The etiology of
human leukocyte antigen (HLA)-associated organ-specific
autoimmune diseases is incomplete. In
type 1 diabetes and
celiac disease, the strongest associations are with the HLA-DR3-DQ2 and DR4-DQ8 haplotypes, whereas the DQB1*06:02 allele has a strong negative association. In contrast,
narcolepsy, especially as recently triggered by the
Pandemrix(®) H1N1
vaccine (GlaxoKlineSmith (GSK), Brentford, Middlesex, UK), did not seem to develop without at least one copy of the latter allele. The overall hypothesis is that the role of these different HLA haplotypes, especially in Finland and Sweden, is related to the immune response to infectious agents that are common in these two populations. The high incidence of both
type 1 diabetes and
celiac disease in Scandinavia may be the result of the HLA-DR3-DQ2 and DR4-DQ8 haplotypes, and the DQB1*06:02 allele are common because they protected people from succumbing to common
infections. The timing of dissecting the autoimmune response is critical to understand the possible role of environmental factors. First, an etiological trigger may be a common virus infecting beta cells or with
antigens inducing beta-cell cross reactivity.
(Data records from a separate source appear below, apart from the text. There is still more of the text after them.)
(** * simple_email_confirmation/models.py: a shallow embedding

    The module keeps one database table of [EmailAddress] rows, reads and
    writes the [User] row of the account model, dispatches three signals,
    reads the wall clock ([timezone.now]) and draws random characters
    ([get_random_string]).  All of this is threaded explicitly through a
    state-and-exception monad over a [World]; the parts that the program
    only consumes (settings, clock readings, random characters) live in a
    read-only [Env]. *)

From Stdlib Require Import ZArith List String Ascii Bool Lia.
Import ListNotations.

Local Open Scope string_scope.
Local Open Scope list_scope.

(** ** Exceptions and outcomes *)

(** The exceptions the module raises itself ([exceptions.py]) together with
    the Django ones that can escape from the ORM calls it makes.
    [DoesNotExist] is the spec's NotFound, [IntegrityError] its
    DuplicateAddress. *)
Inductive Exn : Type :=
| DoesNotExist
| MultipleObjectsReturned
| IntegrityError
| DatabaseError
| ValueError
| EmailConfirmationExpired
| EmailIsPrimary
| EmailNotConfirmed.

Definition Exn_eqb (e e' : Exn) : bool :=
  match e, e' with
  | DoesNotExist, DoesNotExist
  | MultipleObjectsReturned, MultipleObjectsReturned
  | IntegrityError, IntegrityError
  | DatabaseError, DatabaseError
  | ValueError, ValueError
  | EmailConfirmationExpired, EmailConfirmationExpired
  | EmailIsPrimary, EmailIsPrimary
  | EmailNotConfirmed, EmailNotConfirmed => true
  | _, _ => false
  end.

Inductive Outcome (A : Type) : Type :=
| Returns (a : A)
| Raises (e : Exn).
Arguments Returns {A} a.
Arguments Raises {A} e.

(** ** The state-and-exception monad

    A raised exception keeps the state reached so far: nothing in the
    module opens a transaction, so writes and signals that happened before
    the exception stay. *)
Definition M (St A : Type) : Type := St -> Outcome A * St.

Definition ret {St A} (a : A) : M St A := fun s => (Returns a, s).

Definition raise {St A} (e : Exn) : M St A := fun s => (Raises e, s).

Definition bind {St A B} (m : M St A) (k : A -> M St B) : M St B :=
  fun s =>
    match m s with
    | (Returns a, s') => k a s'
    | (Raises e, s') => (Raises e, s')
    end.

(** [try m except e: h else: k], the shape of [add_email_if_not_exists]. *)
Definition try_except_else {St A B} (m : M St A) (e : Exn)
    (handler : M St B) (orelse : A -> M St B) : M St B :=
  fun s =>
    match m s with
    | (Returns a, s') => orelse a s'
    | (Raises e', s') =>
        if Exn_eqb e e' then handler s' else (Raises e', s')
    end.

Declare Scope monad_scope.
Delimit Scope monad_scope with monad.
Notation "x <- c1 ;; c2" := (bind c1 (fun x => c2))
  (at level 61, c1 at next level, right associativity) : monad_scope.
Notation "c1 ;; c2" := (bind c1 (fun _ => c2))
  (at level 61, right associativity) : monad_scope.
Local Open Scope monad_scope.

(** ** Data model *)

(** The account model the mixin is attached to.  Only its primary key and
    the attribute named by [primary_email_field_name = 'email'] matter. *)
Module User.
Record t : Type := mk { pk : nat; email : string }.

Definition set_email (e : string) (u : t) : t :=
  {| pk := pk u; email := e |}.
End User.

(** Timestamps ([datetime]) and durations ([timedelta]) are integers on a
    common scale; a duration may be zero or negative. *)
Definition datetime : Type := Z.
Definition timedelta : Type := Z.

Module EmailAddress.
(** [class EmailAddress(models.Model)]; [user] is the foreign key
    [user_id]. *)
Record t : Type := mk {
  pk : nat;
  user : nat;
  email : string;
  key : string;
  set_at : datetime;
  confirmed_at : option datetime
}.

Definition set_key (k : string) (a : t) : t :=
  {| pk := pk a; user := user a; email := email a; key := k;
     set_at := set_at a; confirmed_at := confirmed_at a |}.

Definition set_set_at (d : datetime) (a : t) : t :=
  {| pk := pk a; user := user a; email := email a; key := key a;
     set_at := d; confirmed_at := confirmed_at a |}.

Definition set_confirmed_at (c : option datetime) (a : t) : t :=
  {| pk := pk a; user := user a; email := email a; key := key a;
     set_at := set_at a; confirmed_at := c |}.

(** The columns that appear in some [update_fields] list. *)
Inductive Field : Type := f_key | f_set_at | f_confirmed_at.

Definition Field_eqb (f g : Field) : bool :=
  match f, g with
  | f_key, f_key | f_set_at, f_set_at | f_confirmed_at, f_confirmed_at => true
  | _, _ => false
  end.

Definition listed (f : Field) (fields : list Field) : bool :=
  existsb (Field_eqb f) fields.
End EmailAddress.

(** The three signals of [signals.py], with the arguments of [send]. *)
Inductive Signal : Type :=
| email_confirmed (sender : nat) (email : string)
| unconfirmed_email_created (sender : nat) (email : string)
| primary_email_changed (sender : nat) (old_email new_email : string).

(** What the program reads but never changes. *)
Record Env : Type := mkEnv {
  (* getattr(settings, 'SIMPLE_EMAIL_CONFIRMATION_PERIOD', None) *)
  SIMPLE_EMAIL_CONFIRMATION_PERIOD : option timedelta;
  (* the value of the i-th call of timezone.now() *)
  wall_clock : nat -> datetime;
  (* the i-th character the random generator draws *)
  random_char : nat -> ascii;
  (* the default of the length argument of get_random_string *)
  random_string_default_length : Z
}.

(** What the program changes. *)
Record World : Type := mkWorld {
  email_address_table : list EmailAddress.t;
  email_address_next_pk : nat;
  user_table : list User.t;
  sent : list Signal;
  clock_reads : nat;
  random_draws : nat
}.

Definition with_email_address_table (rows : list EmailAddress.t) (w : World)
    : World :=
  {| email_address_table := rows;
     email_address_next_pk := email_address_next_pk w;
     user_table := user_table w; sent := sent w;
     clock_reads := clock_reads w; random_draws := random_draws w |}.

(** ** Collaborators: clock, random strings, signals *)

Section Collaborators.
Variable env : Env.

(** [timezone.now()] *)
Definition timezone_now : M World datetime :=
  fun w =>
    (Returns (wall_clock env (clock_reads w)),
     {| email_address_table := email_address_table w;
        email_address_next_pk := email_address_next_pk w;
        user_table := user_table w; sent := sent w;
        clock_reads := S (clock_reads w);
        random_draws := random_draws w |}).

(** [get_random_string(length)]: one drawn character per element of
    [range(length)], hence none for a length below one. *)
Definition get_random_string (length : option Z) : M World string :=
  fun w =>
    let n := Z.to_nat (match length with
                       | Some l => l
                       | None => random_string_default_length env
                       end) in
    (Returns (string_of_list_ascii
                (map (random_char env) (seq (random_draws w) n))),
     {| email_address_table := email_address_table w;
        email_address_next_pk := email_address_next_pk w;
        user_table := user_table w; sent := sent w;
        clock_reads := clock_reads w;
        random_draws := random_draws w + n |}).
End Collaborators.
Second, an autoimmune reaction may ensue, perhaps in response to beta-cell apoptosis or autophagy, resulting in
autoantigen-specific T cells and
autoantibodies. It is critical in at-risk children to dissect the immune response prior to the appearance of
autoantibodies in order to identify cellular reactions in response to environmental factors that are able to induce an HLA-associated immune reaction.